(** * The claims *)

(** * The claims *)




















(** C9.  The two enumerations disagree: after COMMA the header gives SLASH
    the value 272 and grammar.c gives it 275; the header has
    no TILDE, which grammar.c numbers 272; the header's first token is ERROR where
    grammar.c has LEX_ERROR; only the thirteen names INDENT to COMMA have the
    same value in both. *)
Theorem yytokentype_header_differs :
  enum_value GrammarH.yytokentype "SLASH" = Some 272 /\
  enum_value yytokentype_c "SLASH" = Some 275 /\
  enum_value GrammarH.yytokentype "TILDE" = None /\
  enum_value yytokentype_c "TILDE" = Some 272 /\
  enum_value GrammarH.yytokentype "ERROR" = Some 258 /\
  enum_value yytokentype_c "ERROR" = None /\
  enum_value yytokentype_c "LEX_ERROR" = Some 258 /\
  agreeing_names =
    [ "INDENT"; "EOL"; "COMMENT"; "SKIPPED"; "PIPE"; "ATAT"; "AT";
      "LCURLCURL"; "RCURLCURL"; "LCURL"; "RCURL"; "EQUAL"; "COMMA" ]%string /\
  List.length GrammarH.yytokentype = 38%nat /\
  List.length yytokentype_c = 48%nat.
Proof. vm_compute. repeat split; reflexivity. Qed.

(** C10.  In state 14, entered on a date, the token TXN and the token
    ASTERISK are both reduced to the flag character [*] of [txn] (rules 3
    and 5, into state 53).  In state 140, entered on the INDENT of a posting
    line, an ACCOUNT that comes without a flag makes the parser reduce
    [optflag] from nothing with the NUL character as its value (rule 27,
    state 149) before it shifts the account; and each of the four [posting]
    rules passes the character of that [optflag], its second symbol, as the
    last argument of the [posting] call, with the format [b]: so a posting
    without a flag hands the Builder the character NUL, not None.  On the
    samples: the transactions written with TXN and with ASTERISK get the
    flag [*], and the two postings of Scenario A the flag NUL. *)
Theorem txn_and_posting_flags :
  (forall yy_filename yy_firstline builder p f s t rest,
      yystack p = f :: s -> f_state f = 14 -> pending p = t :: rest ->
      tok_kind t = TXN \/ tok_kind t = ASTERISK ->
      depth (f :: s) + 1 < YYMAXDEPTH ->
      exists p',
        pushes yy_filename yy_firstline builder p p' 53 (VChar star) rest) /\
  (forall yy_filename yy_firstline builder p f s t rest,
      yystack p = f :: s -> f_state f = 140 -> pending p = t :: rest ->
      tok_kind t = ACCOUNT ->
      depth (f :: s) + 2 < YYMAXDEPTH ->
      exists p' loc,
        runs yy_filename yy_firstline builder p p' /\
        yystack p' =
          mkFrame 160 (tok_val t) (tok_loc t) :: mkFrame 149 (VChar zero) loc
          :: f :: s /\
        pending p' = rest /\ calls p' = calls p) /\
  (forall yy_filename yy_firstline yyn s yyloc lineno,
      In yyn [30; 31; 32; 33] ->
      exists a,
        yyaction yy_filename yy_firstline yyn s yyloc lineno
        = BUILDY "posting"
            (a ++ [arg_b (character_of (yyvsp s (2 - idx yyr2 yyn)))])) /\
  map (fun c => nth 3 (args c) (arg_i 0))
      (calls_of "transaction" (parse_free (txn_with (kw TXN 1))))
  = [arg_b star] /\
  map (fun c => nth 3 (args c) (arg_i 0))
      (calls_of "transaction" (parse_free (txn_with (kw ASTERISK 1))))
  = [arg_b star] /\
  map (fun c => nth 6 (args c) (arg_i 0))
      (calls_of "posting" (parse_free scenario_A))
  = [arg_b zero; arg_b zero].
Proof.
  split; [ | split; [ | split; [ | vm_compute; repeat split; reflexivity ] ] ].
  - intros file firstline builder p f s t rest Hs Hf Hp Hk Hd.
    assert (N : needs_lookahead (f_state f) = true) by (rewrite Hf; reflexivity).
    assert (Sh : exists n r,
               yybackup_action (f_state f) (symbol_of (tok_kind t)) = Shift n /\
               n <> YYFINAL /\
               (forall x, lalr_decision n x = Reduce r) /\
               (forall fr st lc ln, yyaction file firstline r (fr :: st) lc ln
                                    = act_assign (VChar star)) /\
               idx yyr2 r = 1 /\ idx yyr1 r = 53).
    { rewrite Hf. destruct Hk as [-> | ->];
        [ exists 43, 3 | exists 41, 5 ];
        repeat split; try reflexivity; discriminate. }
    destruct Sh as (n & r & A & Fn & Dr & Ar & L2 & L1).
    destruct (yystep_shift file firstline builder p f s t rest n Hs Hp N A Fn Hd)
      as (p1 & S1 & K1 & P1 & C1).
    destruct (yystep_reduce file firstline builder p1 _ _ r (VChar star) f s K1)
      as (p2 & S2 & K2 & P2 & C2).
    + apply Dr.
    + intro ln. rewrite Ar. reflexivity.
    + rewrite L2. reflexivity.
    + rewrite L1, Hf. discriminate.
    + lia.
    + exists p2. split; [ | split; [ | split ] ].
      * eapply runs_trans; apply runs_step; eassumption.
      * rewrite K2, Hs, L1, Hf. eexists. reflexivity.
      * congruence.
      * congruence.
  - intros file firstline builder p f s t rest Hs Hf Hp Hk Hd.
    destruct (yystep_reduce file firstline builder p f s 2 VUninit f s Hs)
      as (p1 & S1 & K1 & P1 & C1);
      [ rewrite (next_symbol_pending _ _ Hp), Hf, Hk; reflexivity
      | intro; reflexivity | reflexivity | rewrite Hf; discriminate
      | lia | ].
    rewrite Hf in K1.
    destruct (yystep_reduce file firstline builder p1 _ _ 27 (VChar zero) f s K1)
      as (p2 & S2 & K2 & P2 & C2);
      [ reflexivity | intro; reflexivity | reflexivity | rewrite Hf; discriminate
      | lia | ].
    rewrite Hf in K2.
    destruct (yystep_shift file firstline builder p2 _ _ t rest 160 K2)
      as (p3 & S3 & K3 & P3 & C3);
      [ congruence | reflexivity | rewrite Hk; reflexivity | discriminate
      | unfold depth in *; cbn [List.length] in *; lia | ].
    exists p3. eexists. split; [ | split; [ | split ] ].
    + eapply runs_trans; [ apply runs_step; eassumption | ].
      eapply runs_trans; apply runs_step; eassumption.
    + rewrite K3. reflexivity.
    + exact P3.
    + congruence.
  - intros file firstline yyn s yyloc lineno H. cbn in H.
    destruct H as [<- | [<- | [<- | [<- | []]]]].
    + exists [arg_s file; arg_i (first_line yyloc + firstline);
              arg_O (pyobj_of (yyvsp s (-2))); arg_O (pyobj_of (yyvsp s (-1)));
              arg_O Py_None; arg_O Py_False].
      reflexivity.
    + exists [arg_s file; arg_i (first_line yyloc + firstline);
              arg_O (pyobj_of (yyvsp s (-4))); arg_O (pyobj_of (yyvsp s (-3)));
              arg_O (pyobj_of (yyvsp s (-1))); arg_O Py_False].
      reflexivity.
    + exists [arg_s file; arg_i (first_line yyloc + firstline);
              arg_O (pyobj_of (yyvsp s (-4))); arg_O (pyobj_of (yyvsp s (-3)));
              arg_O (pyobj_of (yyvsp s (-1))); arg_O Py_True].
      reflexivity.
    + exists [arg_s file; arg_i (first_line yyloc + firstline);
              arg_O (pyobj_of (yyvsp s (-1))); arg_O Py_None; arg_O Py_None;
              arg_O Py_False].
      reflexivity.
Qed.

Aim of the task =>
Which lines run from the first of the listing to the line containing "yystack p = f :: s -> f_state f = 140"? Reproduce those exactly, both ends included.

Written response =>
(** * The claims *)

(** * The claims *)




















(** C9.  The two enumerations disagree: after COMMA the header gives SLASH
    the value 272 and grammar.c gives it 275; the header has
    no TILDE, which grammar.c numbers 272; the header's first token is ERROR where
    grammar.c has LEX_ERROR; only the thirteen names INDENT to COMMA have the
    same value in both. *)
Theorem yytokentype_header_differs :
  enum_value GrammarH.yytokentype "SLASH" = Some 272 /\
  enum_value yytokentype_c "SLASH" = Some 275 /\
  enum_value GrammarH.yytokentype "TILDE" = None /\
  enum_value yytokentype_c "TILDE" = Some 272 /\
  enum_value GrammarH.yytokentype "ERROR" = Some 258 /\
  enum_value yytokentype_c "ERROR" = None /\
  enum_value yytokentype_c "LEX_ERROR" = Some 258 /\
  agreeing_names =
    [ "INDENT"; "EOL"; "COMMENT"; "SKIPPED"; "PIPE"; "ATAT"; "AT";
      "LCURLCURL"; "RCURLCURL"; "LCURL"; "RCURL"; "EQUAL"; "COMMA" ]%string /\
  List.length GrammarH.yytokentype = 38%nat /\
  List.length yytokentype_c = 48%nat.
Proof. vm_compute. repeat split; reflexivity. Qed.

(** C10.  In state 14, entered on a date, the token TXN and the token
    ASTERISK are both reduced to the flag character [*] of [txn] (rules 3
    and 5, into state 53).  In state 140, entered on the INDENT of a posting
    line, an ACCOUNT that comes without a flag makes the parser reduce
    [optflag] from nothing with the NUL character as its value (rule 27,
    state 149) before it shifts the account; and each of the four [posting]
    rules passes the character of that [optflag], its second symbol, as the
    last argument of the [posting] call, with the format [b]: so a posting
    without a flag hands the Builder the character NUL, not None.  On the
    samples: the transactions written with TXN and with ASTERISK get the
    flag [*], and the two postings of Scenario A the flag NUL. *)
Theorem txn_and_posting_flags :
  (forall yy_filename yy_firstline builder p f s t rest,
      yystack p = f :: s -> f_state f = 14 -> pending p = t :: rest ->
      tok_kind t = TXN \/ tok_kind t = ASTERISK ->
      depth (f :: s) + 1 < YYMAXDEPTH ->
      exists p',
        pushes yy_filename yy_firstline builder p p' 53 (VChar star) rest) /\
  (forall yy_filename yy_firstline builder p f s t rest,
      yystack p = f :: s -> f_state f = 140 -> pending p = t :: rest ->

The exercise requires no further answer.